Stored data entries
(** *** Writing a task *)
Lemma write_reaches ids id t h h' :
  ready_except (id :: ids) h -> tb_tasks (live h) !! id = Some t -> live h' = live h ->
  tb_tasks (disk h') = <[id := t]> (tb_tasks (disk h)) ->
  tb_attempts (disk h') = tb_attempts (disk h) ->
  (forall e, is_Some (tb_deposits (disk h) !! e) -> is_Some (tb_deposits (disk h') !! e)) ->
  reaches ids h h'.
Proof.
  intros [Hok Hb Hp] Ht El Ed Ad Dd.
  assert (Td : forall i, tb_tasks (disk h') !! i = tb_tasks (disk h) !! i \/ tb_tasks (disk h') !! i = tb_tasks (live h) !! i).
  { intros i. rewrite Ed. destruct (decide (i = id)) as [->|Hne]; [right; by rewrite lookup_insert_eq|left; by rewrite lookup_insert_ne]. }
  apply reaches_step; [done| |].
  - apply hs_write; try done; try (by rewrite El). intros i u e Hi He. apply Dd.
    destruct (Td i) as [E|E]; rewrite E in Hi; [by eapply (so_disk_funded _ _ Hok)|eapply Hb, (so_live_funded _ _ Hok); [exact Hi|done]].
  - intros Hok'. split; [done|intros e He; rewrite El in He; by apply Dd, Hb|]. rewrite El. intros i u Hi Hs Hn. destruct (decide (i = id)) as [->|Hne].
    + exists t. rewrite Ed, lookup_insert_eq. split; [done|]. by replace t with u by congruence.
    + destruct (Hp i u Hi Hs) as (td & Htd & ?); [by rewrite not_elem_of_cons|]. exists td.
      by rewrite Ed, lookup_insert_ne.
Qed.

Lemma ready_skip ids id h : ready_except (id :: ids) h -> tb_tasks (live h) !! id = None -> ready_except ids h.
Proof.
  intros [Hok Hb Hp] Hn. split; [done..|]. intros i t Hi Hs Hnot. eapply Hp; [exact Hi|done|].
  rewrite not_elem_of_cons. split; [congruence|done].
Qed.

Lemma persist_reaches ids id h : ready_except (id :: ids) h -> reaches ids h (persist_task_by_id true h id).
Proof.
  intros Hr. unfold persist_task_by_id. destruct (tb_tasks (live h) !! id) as [t|] eqn:Ht.
  - apply (write_reaches ids id t); try done. cbn. by rewrite (wf_id _ _ (so_live _ _ (rd_ok _ _ Hr) id t Ht)).
  - apply reaches_refl. by eapply ready_skip.
Qed.

Lemma batch_frame entries : forall d,
  tb_tasks (foldl (fun d (e : PublicKey * Reputation) => restore_reputation d e.1 e.2) d entries) = tb_tasks d /\
  tb_attempts (foldl (fun d (e : PublicKey * Reputation) => restore_reputation d e.1 e.2) d entries) = tb_attempts d /\
  tb_deposits (foldl (fun d (e : PublicKey * Reputation) => restore_reputation d e.1 e.2) d entries) = tb_deposits d.
Proof. induction entries as [|e l IH]; intros d; [done|]. cbn [foldl]. destruct (IH (restore_reputation d e.1 e.2)) as (-> & -> & ->). done. Qed.

(** *** An operation of the board *)
Lemma board_reaches ids h l' :
  ready_except [] h -> board_step (live h) l' -> tb_attempts l' = tb_attempts (live h) ->
  (forall i, tb_tasks l' !! i = None <-> tb_tasks (live h) !! i = None) ->
  (forall i, i ∉ ids -> tb_tasks l' !! i = tb_tasks (live h) !! i) ->
  (forall i t t' r, i ∈ ids -> tb_tasks (live h) !! i = Some t -> tb_tasks l' !! i = Some t' -> is_recipient_paid t' r = false) ->
  (forall e, is_Some (tb_deposits l' !! e) -> is_Some (tb_deposits (live h) !! e)) -> reaches ids h (with_live h l').
Proof.
  intros [Hok Hb Hp] Hs Ha Hdom Hout Hunp Hdep. apply reaches_step; [done| |].
  - apply hs_board; [done..|]. intros i t t' r Ht Ht' Hpaid. destruct (decide (i ∈ ids)) as [Hin|Hin].
    + by rewrite (Hunp i t t' r) in Hpaid.
    + rewrite Hout in Ht' by done. congruence.
  - intros Hok'. split; [done| |]; cbn.
    + intros e He. by apply Hb, Hdep.
    + intros i t Ht Hset Hn. rewrite Hout in Ht by done. eapply Hp; [exact Ht|done|apply not_elem_of_nil].
Qed.

Lemma sweep_reaches f h :
  ready_except [] h -> board_step (live h) (sweep f (live h)).1 ->
  (forall id t t' r, task_wf id t -> task_wf id t' -> f t = Some t' -> is_recipient_paid t' r = false) ->
  reaches (sweep f (live h)).2 h (with_live h (sweep f (live h)).1).
Proof.
  intros Hr Hs Hunp. pose proof (so_live _ _ (rd_ok _ _ Hr)) as Hwf.
  pose proof (board_step_keeps _ _ Hs Hwf) as [Hwf' _].
  destruct (filtered_ids (live h) (fun t => is_Some (f t)) Hwf) as [_ Hids].
  apply board_reaches; try done.
  - intros i. cbn. by rewrite lookup_fmap, fmap_None.
  - intros i Hi. cbn. rewrite lookup_fmap. destruct (tb_tasks (live h) !! i) as [t|] eqn:Ht; [|done]. cbn.
    destruct (f t) as [u|] eqn:Ef; [|done]. destruct Hi. apply Hids. eauto.
  - intros i t t' r Hi Ht Ht'. apply Hids in Hi as (u & Hu & [t2 Hf]). replace u with t in * by congruence.
    assert (t2 = t') as -> by (cbn in Ht'; rewrite lookup_fmap, Ht in Ht'; cbn in Ht'; rewrite Hf in Ht'; cbn in Ht'; congruence).
    by apply (Hunp i t); [apply Hwf|apply Hwf'|].
Qed.

(** *** Nobody is paid by a deadline *)
Lemma unpaid_slots t r : Forall (fun s => s_paid s = false) (slots t) -> status t <> Paid -> is_recipient_paid t r = false.
Proof.
  intros Hf Hs. apply not_true_is_false. destruct (by_shares (kind t)) eqn:Hb.
  - rewrite paid_by_shares by done. intros (s & Hin & _ & Hp). rewrite Forall_forall in Hf. by rewrite (Hf s Hin) in Hp.
  - rewrite paid_single by done. by rewrite bool_decide_eq_false_2.
Qed.

Lemma blank_unpaid id t : task_wf id t -> settled (status t) = false -> Forall (fun s => s_paid s = false) (slots t).
Proof. intros Hwf Hs. eapply Forall_impl; [by eapply wf_blank|]. by intros s [_ ?]. Qed.

Lemma expire_claim_unpaid now id t t' r : task_wf id t' -> expire_claim now t = Some t' -> is_recipient_paid t' r = false.
Proof. intros Hwf. unfold expire_claim. case_match; [|done]. intros [= <-]. by eapply unsettled_unpaid. Qed.
Lemma cancel_understaffed_unpaid now id t t' r :
  task_wf id t' -> cancel_understaffed now t = Some t' -> is_recipient_paid t' r = false.
Proof. intros Hwf. unfold cancel_understaffed. repeat case_match; try done. intros [= <-]. by eapply unsettled_unpaid. Qed.
Lemma close_unclosed_unpaid now id t t' r :
  task_wf id t' -> close_unclosed now t = Some t' -> is_recipient_paid t' r = false.
Proof. intros Hwf. unfold close_unclosed. case_match; [|done]. intros [= <-]. by eapply unsettled_unpaid. Qed.
Lemma finalize_unpaid now id t t' r :
  task_wf id t -> finalize_unchallenged now t = Some t' -> is_recipient_paid t' r = false.
Proof.
  intros Hwf. unfold finalize_unchallenged. case_bool_decide as Hs; cbn; [|done]. repeat case_match; try done.
  intros [= <-]. apply unpaid_slots; [|done]. cbn. eapply blank_unpaid; [done|by rewrite Hs].
Qed.
Lemma split_unpaid now id t t' r :
  task_wf id t -> split_unpicked now t = Some t' -> is_recipient_paid t' r = false.
Proof.
  intros Hwf. unfold split_unpicked. case_bool_decide as Hs; cbn; [|done].
  pose proof (blank_unpaid id t Hwf ltac:(by rewrite Hs)) as Hb. destruct (kind t) as [|c|d]; [done..|]. case_match; [done|].
  intros [= <-]. apply unpaid_slots; [|done]. cbn in *. rewrite Forall_fmap in Hb. rewrite !Forall_fmap. exact Hb.
Qed.
Lemma resolve_consensus_slots tb id t tb' t' :
  Forall (fun s => s_paid s = false) (slots t) -> settled (status t) = false -> tb_tasks tb !! id = Some t ->
  resolve_consensus tb id = Ok tb' -> tb_tasks tb' !! id = Some t' ->
  Forall (fun s => s_paid s = false) (slots t') /\ status t' <> Paid.
Proof.
  intros Hb Hs Ht. unfold resolve_consensus. rewrite Ht.
  assert (Hsame : status t <> Paid) by (intros E; by rewrite E in Hs).
  destruct (kind t) as [|c|] eqn:Ek.
  1,3: intros [= <-]; rewrite Ht; intros [= <-]; by rewrite Ek.
  destruct (majority_answer _); intros Hr; inv_ok; subst tb'; cbn; rewrite lookup_insert_eq; intros [= <-].
  - split; [|done]. cbn in *. rewrite Forall_fmap in Hb |- *. rewrite Forall_forall in Hb |- *.
    intros [k a] Hin. apply elem_of_btree_iter in Hin. unfold share_winners in Hin. rewrite lookup_fmap in Hin.
    destruct (assignees c !! k) as [a0|] eqn:Ea; cbn in Hin; [|done]. injection Hin as <-.
    specialize (Hb (k, a0)). cbn in Hb. rewrite <-Hb; [by case_decide || case_match|by apply elem_of_btree_iter].
  - split; [|done]. cbn. by rewrite Ek.
Qed.
Lemma resolve_consensus_unpaid tb id t tb' t' r :
  task_wf id t -> settled (status t) = false -> tb_tasks tb !! id = Some t -> resolve_consensus tb id = Ok tb' ->
  tb_tasks tb' !! id = Some t' -> is_recipient_paid t' r = false.
Proof.
  intros Hwf Hs Ht Hr Ht'. destruct (resolve_consensus_slots tb id t tb' t') as [? ?]; eauto using blank_unpaid.
  by apply unpaid_slots.
Qed.

Lemma resolve_all_unpaid l : forall tb tb',
  NoDup l -> (forall i, i ∈ l -> exists t, tb_tasks tb !! i = Some t /\ task_wf i t /\ settled (status t) = false) ->
  ofold resolve_consensus tb l = Ok tb' ->
  (forall i, i ∉ l -> tb_tasks tb' !! i = tb_tasks tb !! i) /\
  (forall i t' r, i ∈ l -> tb_tasks tb' !! i = Some t' -> is_recipient_paid t' r = false).
Proof.
  induction l as [|j l IH]; intros tb tb' Hnd Hl Ho; cbn in Ho; inv_ok.
  { subst. split; [done|]. intros i t' r Hi. by apply not_elem_of_nil in Hi. }
  match goal with F : resolve_consensus tb j = Ok ?x |- _ => rename x into tb1; rename F into Hj end.
  apply NoDup_cons in Hnd as [Hjl Hnd]. destruct (Hl j) as (t & Ht & Hwf & Hs); [by left|].
  assert (Hf : forall i, i <> j -> tb_tasks tb1 !! i = tb_tasks tb !! i) by (intros i; by eapply resolve_consensus_frame).
  destruct (IH tb1 tb' Hnd) as [H1 H2]; [|done|].
  { intros i Hi. rewrite Hf by congruence. apply Hl. by right. }
  split.
  - intros i Hi. apply not_elem_of_cons in Hi as [Hne Hi]. by rewrite H1, Hf.
  - intros i t' r Hi Ht'. apply elem_of_cons in Hi as [->|Hi]; [|by eapply H2].
    rewrite H1 in Ht' by done. by eapply resolve_consensus_unpaid.
Qed.

Lemma resolve_consensus_attempts tb id tb' :
  resolve_consensus tb id = Ok tb' -> tb_attempts tb' = tb_attempts tb /\ tb_deposits tb' = tb_deposits tb.
Proof.
  assert (Hf : forall l tb tb', ofold add_failure tb l = Ok tb' ->
            tb_attempts tb' = tb_attempts tb /\ tb_deposits tb' = tb_deposits tb).
  { induction l as [|pk l IH]; intros tb0 tb1 Ho; cbn in Ho; inv_ok; [by subst|].
    destruct (IH _ _ Ho) as [-> ->].
    match goal with F : add_failure _ _ = Ok _ |- _ => unfold add_failure in F; inv_ok; by subst end. }
  unfold resolve_consensus. intros Hr. repeat case_match; inv_ok; subst; try done. cbn. by eapply Hf.
Qed.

Your goal: Write down, word for word, the lines above from the one containing "Proof. intros Hwf. unfold close_unclosed." through the one containing "Lemma split_unpaid now", both ends included.

Task response:
Proof. intros Hwf. unfold close_unclosed. case_match; [|done]. intros [= <-]. by eapply unsettled_unpaid. Qed.
Lemma finalize_unpaid now id t t' r :
  task_wf id t -> finalize_unchallenged now t = Some t' -> is_recipient_paid t' r = false.
Proof.
  intros Hwf. unfold finalize_unchallenged. case_bool_decide as Hs; cbn; [|done]. repeat case_match; try done.
  intros [= <-]. apply unpaid_slots; [|done]. cbn. eapply blank_unpaid; [done|by rewrite Hs].
Qed.
Lemma split_unpaid now id t t' r :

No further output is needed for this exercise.